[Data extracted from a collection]

(** A thrown value: [undefined], [null], or any other value, seen through
    what reading its [message] property gives.  Reading a property of
    [undefined] or [null] throws. *)
Inductive JsError : Type :=
| ThrownUndefined
| ThrownNull
| mkError (message : JsText).

(** Truthiness of a string-or-undefined value: [Boolean(v)]. *)
Definition truthy (v : JsText) : bool :=
  match v with
  | Undefined => false
  | Str EmptyString => false
  | Str (String _ _) => true
  end.

Definition with_default {A : Type} (d : A) (o : option A) : A :=
  match o with
  | Some x => x
  | None => d
  end.

(** ** String primitives *)

Definition nl : string := String (ascii_of_nat 10) EmptyString.

(** [s.charAt(0)] *)
Definition charAt0 (s : string) : string :=
  match s with
  | EmptyString => EmptyString
  | String c _ => String c EmptyString
  end.

(** [s.slice(1)] *)
Definition slice1 (s : string) : string :=
  match s with
  | EmptyString => EmptyString
  | String _ r => r
  end.

Definition upper_ascii (c : ascii) : ascii :=
  let n := nat_of_ascii c in
  if (97 <=? n) && (n <=? 122) then ascii_of_nat (n - 32) else c.

(** [s.toUpperCase()], exact on ASCII letters (the kind names are ASCII);
    other bytes are left as they are. *)
Fixpoint toUpperCase (s : string) : string :=
  match s with
  | EmptyString => EmptyString
  | String c r => String (upper_ascii c) (toUpperCase r)
  end.

(** [type.charAt(0).toUpperCase() + type.slice(1)] *)
Definition capitalize (type : string) : string :=
  toUpperCase (charAt0 type) ++ slice1 type.

(** [`${n}`] for a non-negative integer. *)
Definition show_nat (n : nat) : string :=
  NilEmpty.string_of_uint (Nat.to_uint n).

(** [l.join('')] on strings. *)
Definition join (sep : string) (l : list string) : string :=
  String.concat sep l.

(** [l.map((x, i) => f(x, i))], the index counted from [start]. *)
Fixpoint mapi_from {A B : Type} (start : nat) (f : A -> nat -> B) (l : list A)
  : list B :=
  match l with
  | [] => []
  | x :: r => f x start :: mapi_from (S start) f r
  end.

Definition mapi {A B : Type} (f : A -> nat -> B) (l : list A) : list B :=
  mapi_from 0 f l.

(** ** White space, for [s.trim() === ''] *)

(** One-byte white space and line terminators: TAB, LF, VT, FF, CR, SP. *)
Definition ws1 (a : nat) : bool :=
  ((9 <=? a) && (a <=? 13)) || (a =? 32).
Lemma count_cells_zero (a : list (list A)) :
  (∀ i row j u, a !! i = Some row → row !! j = Some u → P u = false) →
  count_cells P a = 0.
Proof.
  induction a as [|r a IH]; intros Hall; [done|]. simpl.
  rewrite (count_row_zero r); [|intros j u; by apply (Hall 0 r)].
  rewrite IH; [done|]. intros i row j u Hi. by apply (Hall (S i)).
Qed.
End CountFacts.

(** ** The backtracking loop *)

Section MazeFacts.
Variables (W H : Z).
Hypothesis HW : 3 ≤ W.
Hypothesis HH : 3 ≤ H.

Local Abbreviation grid := (list (list Z)).
Local Abbreviation wfG := (wf (A:=Z) W H).
Local Abbreviation cellG := (cell W H).
Local Abbreviation getG := (getCell W H).
Local Abbreviation wrG := (wr (A:=Z) W H).
Local Abbreviation floodG := (flood W H).
Local Abbreviation nbrs := (neighbors W H).

Lemma odd_lattice_bound n x : Z.odd x = true → 0 < x < n - 1 → 1 ≤ x ≤ lattice_bound n.
Proof.
  intros Hodd Hx. unfold lattice_bound.
  destruct (Z.even n) eqn:Hev; [|lia].
  apply Z.even_spec in Hev as [k ->]. apply Z.odd_spec in Hodd as [j ->]. lia.
Qed.

Lemma lattice_bound_lt n : lattice_bound n < n - 1.
Proof. unfold lattice_bound. destruct (Z.even n); lia. Qed.

Lemma flood_mono (g g' : grid) c :
  (∀ x y, getG g x y = 0 → getG g' x y = 0) → floodG g c → floodG g' c.
Proof.
  intros Hmono. induction 1 as [Hs | c d _ IH Hadj Hd].
  - apply flood_start. by apply Hmono.
  - eapply flood_step; [exact IH | done | by apply Hmono].
Qed.

Lemma elem_of_neighbors (g : grid) cx cy nx ny :
  (nx, ny) ∈ nbrs g cx cy ↔
  (∃ d, d ∈ directions ∧ nx = cx + d.1 ∧ ny = cy + d.2)
  ∧ 0 < nx < W - 1 ∧ 0 < ny < H - 1 ∧ cellG g nx ny = 1.
Proof.
  unfold neighbors. rewrite list_elem_of_omap. unfold candidate. split.
  - intros (d & Hd & Hcand).
    destruct (_ && _) eqn:Hc in Hcand; [|done]. injection Hcand as <- <-.
    rewrite !andb_true_iff in Hc. destruct Hc as ((((H1 & H2) & H3) & H4) & H5).
    split; [by exists d|]. lia.
  - intros ((d & Hd & -> & ->) & Hx & Hy & Hc). exists d. split; [done|].
    destruct (_ && _) eqn:Hb; [done|].
    rewrite !andb_false_iff in Hb. lia.
Qed.
(** * Frame walking over a remote zstd archive

    A shallow embedding of [training/data_streamer.py] (the ranged-fetch
    frame walker) and of [training/datastreamer.py] (the streaming
    alternative), with the properties of the frame-walking engine proved
    over it.

    Offsets travel through the Python code as decimal strings ([str]) and
    are parsed back with [int()] wherever arithmetic is done; the embedding
    keeps that representation.  Every method takes the object [self] and
    talks to the network, so methods are computations in a small state and
    exception monad whose state holds the object, the list of ranged
    requests sent so far and what was printed.

    [find_data_frame] calls itself once per skippable frame; the
    interpreter gives it a bounded number of nested calls and raises
    [RecursionError] beyond.  The [while] loop of [get_frame_size] has no
    such bound. *)

From Stdlib Require Import ZArith List String Ascii Bool Lia.
From Stdlib.Strings Require Import Byte.
From Stdlib Require Import Decimal DecimalString DecimalPos DecimalZ.
Import ListNotations.

Local Open Scope Z_scope.

(** ** Python built-ins used by the code *)

Module Py.

(** [str(n)] for an integer: its decimal digits.  (CPython 3.11 and later
    refuse, with [ValueError], to convert an integer of more than 4300
    digits; here every integer is converted.) *)
Definition str (n : Z) : string := NilZero.string_of_int (Z.to_int n).

(** [int(s)] for a string: an optional minus sign followed by one or more
    decimal digits.  (CPython also accepts surrounding blanks, a plus
    sign and underscores between digits; no string built by the code has
    them, and the embedding treats them as malformed.  CPython 3.11 and
    later also refuse a string of more than 4300 digits; here any number
    of digits is read.)  [None] stands for [ValueError]. *)
Definition int (s : string) : option Z :=
  option_map Z.of_int (NilZero.int_of_string s).
(** * timer.py: a stopwatch as a context manager

    A shallow embedding of the class [Timer] of [timer.py] and the
    properties of its methods.

    - Python floats are IEEE binary64 numbers: Rocq's primitive [float].
    - An instance is its attribute dictionary ([gmap string value]); the
      instances live in a heap indexed by address, so that "the same
      instance" is a statement about addresses.
    - A time source is a zero-argument callable with hidden state of its
      own: a function from the state of the outside world to a reading and
      the next state of the world.
    - A method is a computation in a state-and-exception monad.  A raised
      exception does not roll the state back.
    - What client code does with an instance over time is a history: a
      list of calls, run one after the other. *)

From Stdlib Require Import Floats ZArith Lia.
From stdpp Require Import base gmap strings.

Local Open Scope string_scope.

(** ** Exceptions and results *)

Inductive exn :=
  | AttributeError (name : string)  (* 'Timer' object has no attribute name *)
  | TypeError                       (* unsupported operand, or not callable *)
  | Exception (msg : string).       (* anything the timed block raises *)

Inductive result (A : Type) :=
  | Ok (a : A)
  | Raise (e : exn).
Arguments Ok {A} a.
Arguments Raise {A} e.

(** Addresses of instances. *)
Definition loc := nat.

(** The names the body of [class Timer] binds. *)
Inductive method :=
  | m__init__ | m__call__ | m__enter__ | m__exit__ | m_elapsed | m_elapsed_ms.

Definition Timer_namespace : gmap string method :=
  list_to_map
    [ ("__init__", m__init__); ("__call__", m__call__);
      ("__enter__", m__enter__); ("__exit__", m__exit__);
      ("elapsed", m_elapsed); ("elapsed_ms", m_elapsed_ms) ].

Section Timer.

(** The state of everything outside the heap (the clocks). *)
Context {W : Type}.

(** A zero-argument callable returning a float. *)
Definition callable := W -> float * W.

(** [timeit.default_timer]. *)
Variable default_timer : callable.

(** What an instance attribute can hold. *)
Inductive value :=
  | VNone
  | VFloat (x : float)
  | VCallable (f : callable).

(** What [obj.name] evaluates to: the value stored in the instance, or a
    method of the class bound to the instance. *)
Inductive attr :=
  | Data (v : value)
  | Bound (m : method) (self : loc).

Record state := State {
  heap : gmap loc (gmap string value);
  world : W
}.

(** ** The monad *)

Definition M (A : Type) : Type := state -> result A * state.

#[global] Instance M_ret : MRet M := λ A a s, (Ok a, s).

#[global] Instance M_bind : MBind M := λ A B f m s,
  match m s with
  | (Ok a, s') => f a s'
  | (Raise e, s') => (Raise e, s')
  end.

Definition raise {A} (e : exn) : M A := λ s, (Raise e, s).

(** ** Attribute access

    A dictionary of the instance [self]; an address that was never
    allocated has no attributes. *)
Definition instance_dict (s : state) (self : loc) : gmap string value :=
  heap s !!! self.
(** * meta-matter: front-matter detection and extraction (index.js)

    A shallow embedding of [matter], [matter.test], [matter.readFileSync],
    [matter.readFile], the parsers [matter.parsers.yaml] and
    [matter.parsers.toml] and the helpers [formatString], [formatDelimiters]
    and [formatOptions], with the properties the specification states about
    them.

    JavaScript strings are sequences of UTF-16 code units; a code unit is a
    number [N], a string a [list N].  Objects and arrays live in a store and
    are passed by reference, so that the in-place updates of
    [formatOptions] and [formatDelimiters] are visible to the caller; an
    object or an array may refuse an assignment (a frozen one does), which
    throws a TypeError in strict mode.  A function is a reference to code
    that may read and write the whole store. *)

From Stdlib Require Import NArith Ascii String Lia.
From stdpp Require Import base option list gmap.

| What is needed |
The expected reply is a number only, the tally of lines in the data where the word "CPython" is found.

| Response area |
3